● **Activity**
Go through the data and copy each line that holds "does".

(Beginning of Given records)

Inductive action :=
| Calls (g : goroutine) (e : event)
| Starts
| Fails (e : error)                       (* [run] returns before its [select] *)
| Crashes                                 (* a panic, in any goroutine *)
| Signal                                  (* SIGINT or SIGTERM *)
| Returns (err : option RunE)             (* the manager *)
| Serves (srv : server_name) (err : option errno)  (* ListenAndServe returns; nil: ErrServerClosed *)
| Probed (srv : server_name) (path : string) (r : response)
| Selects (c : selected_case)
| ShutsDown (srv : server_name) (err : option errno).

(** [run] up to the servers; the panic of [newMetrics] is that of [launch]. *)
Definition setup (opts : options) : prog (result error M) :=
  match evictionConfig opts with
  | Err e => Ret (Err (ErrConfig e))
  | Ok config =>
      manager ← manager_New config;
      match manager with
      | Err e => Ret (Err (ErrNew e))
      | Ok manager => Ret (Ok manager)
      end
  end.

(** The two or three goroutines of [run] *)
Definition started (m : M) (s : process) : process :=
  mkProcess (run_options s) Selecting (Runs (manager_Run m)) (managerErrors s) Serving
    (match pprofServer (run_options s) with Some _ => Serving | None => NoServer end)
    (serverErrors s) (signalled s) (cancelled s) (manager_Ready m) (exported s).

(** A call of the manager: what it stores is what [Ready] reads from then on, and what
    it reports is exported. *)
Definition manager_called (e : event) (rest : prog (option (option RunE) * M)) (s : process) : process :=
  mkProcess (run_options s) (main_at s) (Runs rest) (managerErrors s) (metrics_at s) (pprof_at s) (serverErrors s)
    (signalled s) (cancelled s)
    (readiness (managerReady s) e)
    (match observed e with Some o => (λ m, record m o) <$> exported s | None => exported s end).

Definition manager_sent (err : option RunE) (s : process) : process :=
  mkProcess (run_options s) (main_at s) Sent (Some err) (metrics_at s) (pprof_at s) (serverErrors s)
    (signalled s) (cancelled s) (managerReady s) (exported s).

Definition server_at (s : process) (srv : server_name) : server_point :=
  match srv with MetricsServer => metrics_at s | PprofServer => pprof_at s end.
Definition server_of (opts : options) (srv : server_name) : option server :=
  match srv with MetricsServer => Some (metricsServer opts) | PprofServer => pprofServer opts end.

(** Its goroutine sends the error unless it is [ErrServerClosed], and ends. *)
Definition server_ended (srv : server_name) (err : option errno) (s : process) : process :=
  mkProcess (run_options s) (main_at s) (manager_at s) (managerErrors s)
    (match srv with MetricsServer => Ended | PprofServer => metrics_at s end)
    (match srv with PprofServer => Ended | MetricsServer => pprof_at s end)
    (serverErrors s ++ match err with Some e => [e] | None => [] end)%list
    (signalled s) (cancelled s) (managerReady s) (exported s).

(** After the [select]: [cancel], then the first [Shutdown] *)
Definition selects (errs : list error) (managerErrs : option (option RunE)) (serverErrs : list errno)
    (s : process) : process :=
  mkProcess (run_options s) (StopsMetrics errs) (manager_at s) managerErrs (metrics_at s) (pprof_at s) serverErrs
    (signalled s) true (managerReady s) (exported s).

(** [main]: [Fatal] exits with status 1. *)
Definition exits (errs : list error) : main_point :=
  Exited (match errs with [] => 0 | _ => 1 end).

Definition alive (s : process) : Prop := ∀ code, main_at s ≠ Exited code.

(End of Given records)
(Beginning of Given records)

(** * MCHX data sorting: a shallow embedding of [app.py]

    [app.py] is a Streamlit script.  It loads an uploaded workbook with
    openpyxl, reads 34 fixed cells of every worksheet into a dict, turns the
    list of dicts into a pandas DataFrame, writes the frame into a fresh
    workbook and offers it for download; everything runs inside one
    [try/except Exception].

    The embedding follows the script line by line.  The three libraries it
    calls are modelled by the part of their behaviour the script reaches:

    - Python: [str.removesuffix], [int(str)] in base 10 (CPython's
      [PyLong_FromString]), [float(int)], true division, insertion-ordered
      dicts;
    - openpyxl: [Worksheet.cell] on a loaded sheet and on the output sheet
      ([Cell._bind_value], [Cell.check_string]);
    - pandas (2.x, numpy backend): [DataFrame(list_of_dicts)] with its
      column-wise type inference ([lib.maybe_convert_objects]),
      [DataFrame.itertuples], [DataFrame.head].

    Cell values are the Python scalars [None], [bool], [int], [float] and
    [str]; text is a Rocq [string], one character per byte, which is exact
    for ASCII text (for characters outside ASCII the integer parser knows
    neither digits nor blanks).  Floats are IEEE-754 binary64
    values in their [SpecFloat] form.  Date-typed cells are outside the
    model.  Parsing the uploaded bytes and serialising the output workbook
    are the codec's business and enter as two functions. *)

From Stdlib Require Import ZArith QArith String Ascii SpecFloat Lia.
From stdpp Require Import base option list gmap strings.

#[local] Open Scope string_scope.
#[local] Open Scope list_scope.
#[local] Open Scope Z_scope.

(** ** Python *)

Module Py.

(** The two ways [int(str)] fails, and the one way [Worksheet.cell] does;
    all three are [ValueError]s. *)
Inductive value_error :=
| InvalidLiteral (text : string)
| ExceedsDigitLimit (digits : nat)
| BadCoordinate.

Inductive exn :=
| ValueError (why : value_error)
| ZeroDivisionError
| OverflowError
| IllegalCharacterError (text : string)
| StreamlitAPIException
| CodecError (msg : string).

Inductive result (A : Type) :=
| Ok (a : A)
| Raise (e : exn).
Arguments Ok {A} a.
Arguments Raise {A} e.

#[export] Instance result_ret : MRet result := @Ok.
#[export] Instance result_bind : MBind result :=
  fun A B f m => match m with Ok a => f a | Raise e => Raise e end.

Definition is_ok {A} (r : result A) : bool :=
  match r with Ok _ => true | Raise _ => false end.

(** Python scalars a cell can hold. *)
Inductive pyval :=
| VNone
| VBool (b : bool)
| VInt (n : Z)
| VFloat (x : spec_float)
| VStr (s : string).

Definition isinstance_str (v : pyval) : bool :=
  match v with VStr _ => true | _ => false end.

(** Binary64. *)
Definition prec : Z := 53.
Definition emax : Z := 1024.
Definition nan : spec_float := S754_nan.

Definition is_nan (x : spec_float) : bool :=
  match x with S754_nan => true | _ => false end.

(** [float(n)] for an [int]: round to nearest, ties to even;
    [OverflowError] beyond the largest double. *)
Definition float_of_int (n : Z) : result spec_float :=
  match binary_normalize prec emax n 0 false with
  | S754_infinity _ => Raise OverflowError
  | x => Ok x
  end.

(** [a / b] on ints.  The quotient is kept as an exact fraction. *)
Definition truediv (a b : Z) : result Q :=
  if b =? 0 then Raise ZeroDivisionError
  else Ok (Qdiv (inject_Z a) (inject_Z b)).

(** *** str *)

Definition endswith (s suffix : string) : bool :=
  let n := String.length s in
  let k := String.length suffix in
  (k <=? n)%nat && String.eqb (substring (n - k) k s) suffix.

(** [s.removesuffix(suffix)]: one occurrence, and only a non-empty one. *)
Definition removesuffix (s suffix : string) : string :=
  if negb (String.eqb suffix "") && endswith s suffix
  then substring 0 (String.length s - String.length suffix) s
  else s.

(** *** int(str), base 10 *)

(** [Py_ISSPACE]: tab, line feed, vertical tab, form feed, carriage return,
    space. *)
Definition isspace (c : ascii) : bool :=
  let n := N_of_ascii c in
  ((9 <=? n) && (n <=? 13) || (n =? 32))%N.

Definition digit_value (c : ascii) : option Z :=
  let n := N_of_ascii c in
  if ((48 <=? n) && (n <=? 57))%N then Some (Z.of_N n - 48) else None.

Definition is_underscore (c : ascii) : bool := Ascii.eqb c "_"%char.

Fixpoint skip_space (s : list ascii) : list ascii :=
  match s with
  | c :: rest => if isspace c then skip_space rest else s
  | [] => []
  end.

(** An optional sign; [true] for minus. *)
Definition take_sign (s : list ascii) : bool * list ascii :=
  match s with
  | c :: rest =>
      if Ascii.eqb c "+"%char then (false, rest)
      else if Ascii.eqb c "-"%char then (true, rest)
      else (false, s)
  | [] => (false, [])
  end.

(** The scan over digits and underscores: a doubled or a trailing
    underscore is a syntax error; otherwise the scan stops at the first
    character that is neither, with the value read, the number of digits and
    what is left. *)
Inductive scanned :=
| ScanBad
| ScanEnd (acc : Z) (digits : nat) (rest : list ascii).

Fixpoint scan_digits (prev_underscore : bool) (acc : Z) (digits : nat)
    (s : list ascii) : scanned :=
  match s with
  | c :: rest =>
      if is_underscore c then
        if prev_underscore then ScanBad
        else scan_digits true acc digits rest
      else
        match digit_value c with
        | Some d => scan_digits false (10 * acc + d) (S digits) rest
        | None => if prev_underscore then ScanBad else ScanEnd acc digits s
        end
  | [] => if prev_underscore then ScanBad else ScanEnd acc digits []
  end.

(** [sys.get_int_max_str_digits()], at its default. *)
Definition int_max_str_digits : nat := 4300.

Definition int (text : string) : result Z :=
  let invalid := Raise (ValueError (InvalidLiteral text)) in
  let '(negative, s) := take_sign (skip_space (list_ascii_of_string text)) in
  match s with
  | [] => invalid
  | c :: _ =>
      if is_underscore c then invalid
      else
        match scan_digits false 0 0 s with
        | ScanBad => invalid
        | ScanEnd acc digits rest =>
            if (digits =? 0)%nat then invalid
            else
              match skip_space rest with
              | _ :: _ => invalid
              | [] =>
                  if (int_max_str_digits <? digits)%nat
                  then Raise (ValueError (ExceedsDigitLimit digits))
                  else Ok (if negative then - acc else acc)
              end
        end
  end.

(End of Given records)
(Beginning of Given records)

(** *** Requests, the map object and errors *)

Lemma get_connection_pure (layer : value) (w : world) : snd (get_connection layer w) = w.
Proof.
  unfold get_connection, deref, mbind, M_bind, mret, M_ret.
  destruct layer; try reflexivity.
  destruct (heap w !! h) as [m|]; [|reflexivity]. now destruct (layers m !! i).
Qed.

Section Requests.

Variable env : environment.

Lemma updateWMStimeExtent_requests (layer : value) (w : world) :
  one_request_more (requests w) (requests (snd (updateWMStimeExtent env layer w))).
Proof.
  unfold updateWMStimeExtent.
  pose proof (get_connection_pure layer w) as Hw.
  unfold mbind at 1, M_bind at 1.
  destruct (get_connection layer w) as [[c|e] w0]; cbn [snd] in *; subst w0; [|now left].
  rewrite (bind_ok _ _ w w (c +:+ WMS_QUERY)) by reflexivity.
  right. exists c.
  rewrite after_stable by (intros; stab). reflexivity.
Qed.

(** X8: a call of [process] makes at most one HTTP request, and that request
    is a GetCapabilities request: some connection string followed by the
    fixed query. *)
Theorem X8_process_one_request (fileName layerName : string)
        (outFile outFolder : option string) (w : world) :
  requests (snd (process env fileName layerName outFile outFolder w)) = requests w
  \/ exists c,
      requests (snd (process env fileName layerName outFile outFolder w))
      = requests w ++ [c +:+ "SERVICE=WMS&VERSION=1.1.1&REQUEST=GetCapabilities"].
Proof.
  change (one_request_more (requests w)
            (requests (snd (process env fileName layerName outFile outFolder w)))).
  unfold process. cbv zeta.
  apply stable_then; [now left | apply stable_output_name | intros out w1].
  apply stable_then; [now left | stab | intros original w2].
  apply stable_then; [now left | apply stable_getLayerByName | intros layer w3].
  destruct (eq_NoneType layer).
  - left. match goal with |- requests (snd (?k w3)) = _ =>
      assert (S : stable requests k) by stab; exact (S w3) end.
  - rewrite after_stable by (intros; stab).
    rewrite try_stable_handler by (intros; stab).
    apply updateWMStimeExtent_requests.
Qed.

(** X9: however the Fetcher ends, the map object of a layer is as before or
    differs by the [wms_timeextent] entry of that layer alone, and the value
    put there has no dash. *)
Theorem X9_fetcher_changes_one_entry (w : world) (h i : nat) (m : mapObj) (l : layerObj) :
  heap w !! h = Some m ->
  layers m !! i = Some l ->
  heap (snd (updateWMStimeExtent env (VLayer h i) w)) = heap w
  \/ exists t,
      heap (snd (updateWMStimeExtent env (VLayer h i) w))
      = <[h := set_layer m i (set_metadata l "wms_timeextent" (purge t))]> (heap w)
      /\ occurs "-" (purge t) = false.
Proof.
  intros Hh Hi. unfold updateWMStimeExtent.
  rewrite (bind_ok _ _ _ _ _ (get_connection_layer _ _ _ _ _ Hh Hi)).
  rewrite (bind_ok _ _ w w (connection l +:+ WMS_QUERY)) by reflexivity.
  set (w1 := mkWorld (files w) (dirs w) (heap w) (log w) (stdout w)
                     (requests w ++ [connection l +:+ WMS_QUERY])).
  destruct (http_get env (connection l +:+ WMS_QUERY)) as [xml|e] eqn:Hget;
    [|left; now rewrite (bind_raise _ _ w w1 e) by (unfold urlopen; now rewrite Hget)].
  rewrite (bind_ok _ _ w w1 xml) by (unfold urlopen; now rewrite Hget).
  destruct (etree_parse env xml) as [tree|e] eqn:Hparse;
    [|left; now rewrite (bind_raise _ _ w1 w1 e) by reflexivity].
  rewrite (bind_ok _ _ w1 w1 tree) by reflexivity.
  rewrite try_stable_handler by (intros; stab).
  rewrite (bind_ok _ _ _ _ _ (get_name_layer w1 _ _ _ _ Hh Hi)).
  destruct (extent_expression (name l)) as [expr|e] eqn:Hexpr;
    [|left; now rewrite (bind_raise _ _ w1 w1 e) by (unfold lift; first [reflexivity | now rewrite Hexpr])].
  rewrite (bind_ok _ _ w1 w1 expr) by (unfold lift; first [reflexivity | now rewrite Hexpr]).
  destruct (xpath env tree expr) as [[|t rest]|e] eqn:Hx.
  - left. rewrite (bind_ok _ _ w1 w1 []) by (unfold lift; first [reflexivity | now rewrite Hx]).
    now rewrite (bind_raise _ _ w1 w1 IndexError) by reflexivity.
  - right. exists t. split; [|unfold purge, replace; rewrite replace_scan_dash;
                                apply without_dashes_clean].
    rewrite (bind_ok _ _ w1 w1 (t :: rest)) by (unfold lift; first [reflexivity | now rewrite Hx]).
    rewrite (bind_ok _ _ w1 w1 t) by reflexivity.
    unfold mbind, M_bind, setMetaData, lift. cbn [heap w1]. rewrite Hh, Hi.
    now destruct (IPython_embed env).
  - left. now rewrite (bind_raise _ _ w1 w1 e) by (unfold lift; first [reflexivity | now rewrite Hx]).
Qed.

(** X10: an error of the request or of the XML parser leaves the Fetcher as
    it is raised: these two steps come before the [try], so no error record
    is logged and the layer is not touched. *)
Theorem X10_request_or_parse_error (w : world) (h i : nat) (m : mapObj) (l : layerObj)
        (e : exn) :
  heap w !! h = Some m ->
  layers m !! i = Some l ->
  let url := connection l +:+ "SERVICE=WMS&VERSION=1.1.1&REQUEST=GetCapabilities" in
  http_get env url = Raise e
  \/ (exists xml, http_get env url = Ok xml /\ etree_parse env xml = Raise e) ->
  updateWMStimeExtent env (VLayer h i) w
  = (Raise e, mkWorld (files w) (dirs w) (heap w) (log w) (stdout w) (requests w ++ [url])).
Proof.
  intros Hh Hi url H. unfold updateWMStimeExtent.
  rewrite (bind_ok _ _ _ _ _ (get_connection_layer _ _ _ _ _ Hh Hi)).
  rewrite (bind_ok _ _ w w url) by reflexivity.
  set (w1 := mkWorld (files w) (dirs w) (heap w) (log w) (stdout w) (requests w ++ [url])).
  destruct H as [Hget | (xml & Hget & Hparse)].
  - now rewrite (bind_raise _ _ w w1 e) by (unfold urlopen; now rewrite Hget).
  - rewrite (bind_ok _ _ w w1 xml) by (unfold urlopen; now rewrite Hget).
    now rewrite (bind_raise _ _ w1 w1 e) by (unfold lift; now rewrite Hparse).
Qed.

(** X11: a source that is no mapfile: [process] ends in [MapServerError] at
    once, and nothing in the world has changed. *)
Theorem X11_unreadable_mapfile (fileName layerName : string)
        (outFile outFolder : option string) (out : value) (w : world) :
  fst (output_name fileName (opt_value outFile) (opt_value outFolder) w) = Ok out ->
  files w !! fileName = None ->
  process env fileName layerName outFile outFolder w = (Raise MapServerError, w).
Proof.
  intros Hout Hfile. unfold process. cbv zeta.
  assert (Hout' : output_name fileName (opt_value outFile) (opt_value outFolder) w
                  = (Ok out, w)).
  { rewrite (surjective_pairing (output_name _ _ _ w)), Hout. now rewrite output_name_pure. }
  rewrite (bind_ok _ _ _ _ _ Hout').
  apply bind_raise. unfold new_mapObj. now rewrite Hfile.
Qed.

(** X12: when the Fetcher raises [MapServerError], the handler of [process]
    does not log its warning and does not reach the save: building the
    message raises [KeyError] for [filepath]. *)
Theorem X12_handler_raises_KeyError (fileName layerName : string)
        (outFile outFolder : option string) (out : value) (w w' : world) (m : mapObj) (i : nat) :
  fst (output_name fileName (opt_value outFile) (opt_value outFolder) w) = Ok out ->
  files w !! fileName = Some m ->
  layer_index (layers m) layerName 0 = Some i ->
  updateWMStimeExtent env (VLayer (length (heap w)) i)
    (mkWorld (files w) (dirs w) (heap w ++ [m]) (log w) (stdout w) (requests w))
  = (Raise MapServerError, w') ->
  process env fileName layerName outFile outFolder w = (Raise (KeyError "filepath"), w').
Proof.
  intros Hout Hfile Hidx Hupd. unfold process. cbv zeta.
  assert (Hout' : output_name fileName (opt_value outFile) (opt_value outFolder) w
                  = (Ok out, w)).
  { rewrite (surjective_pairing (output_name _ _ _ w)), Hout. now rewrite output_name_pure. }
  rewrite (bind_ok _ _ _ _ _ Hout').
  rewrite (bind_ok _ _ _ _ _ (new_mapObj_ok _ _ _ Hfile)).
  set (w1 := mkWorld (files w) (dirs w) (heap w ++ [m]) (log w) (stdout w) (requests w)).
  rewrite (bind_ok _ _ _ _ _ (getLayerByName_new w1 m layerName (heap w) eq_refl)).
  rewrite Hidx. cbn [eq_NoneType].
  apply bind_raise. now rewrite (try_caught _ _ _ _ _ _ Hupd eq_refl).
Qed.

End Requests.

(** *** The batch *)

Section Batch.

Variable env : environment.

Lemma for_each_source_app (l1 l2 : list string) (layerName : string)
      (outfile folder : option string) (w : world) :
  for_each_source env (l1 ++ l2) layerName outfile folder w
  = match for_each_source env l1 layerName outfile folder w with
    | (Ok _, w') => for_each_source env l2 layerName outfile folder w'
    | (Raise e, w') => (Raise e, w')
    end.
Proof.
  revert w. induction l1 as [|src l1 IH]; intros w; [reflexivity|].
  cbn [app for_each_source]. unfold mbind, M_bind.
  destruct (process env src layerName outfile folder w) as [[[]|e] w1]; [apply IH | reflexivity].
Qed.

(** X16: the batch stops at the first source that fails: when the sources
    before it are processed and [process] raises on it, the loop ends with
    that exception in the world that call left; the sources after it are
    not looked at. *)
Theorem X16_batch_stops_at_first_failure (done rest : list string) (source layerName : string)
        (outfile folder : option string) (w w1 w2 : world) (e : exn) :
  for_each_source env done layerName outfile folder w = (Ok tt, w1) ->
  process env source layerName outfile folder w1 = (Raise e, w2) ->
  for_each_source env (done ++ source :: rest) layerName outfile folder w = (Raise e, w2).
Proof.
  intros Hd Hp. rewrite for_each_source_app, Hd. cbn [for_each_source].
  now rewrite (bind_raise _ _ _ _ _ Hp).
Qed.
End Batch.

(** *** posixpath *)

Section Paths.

(End of Given records)

● **Exercise output**
(** The two ways [int(str)] fails, and the one way [Worksheet.cell] does;
    does not log its warning and does not reach the save: building the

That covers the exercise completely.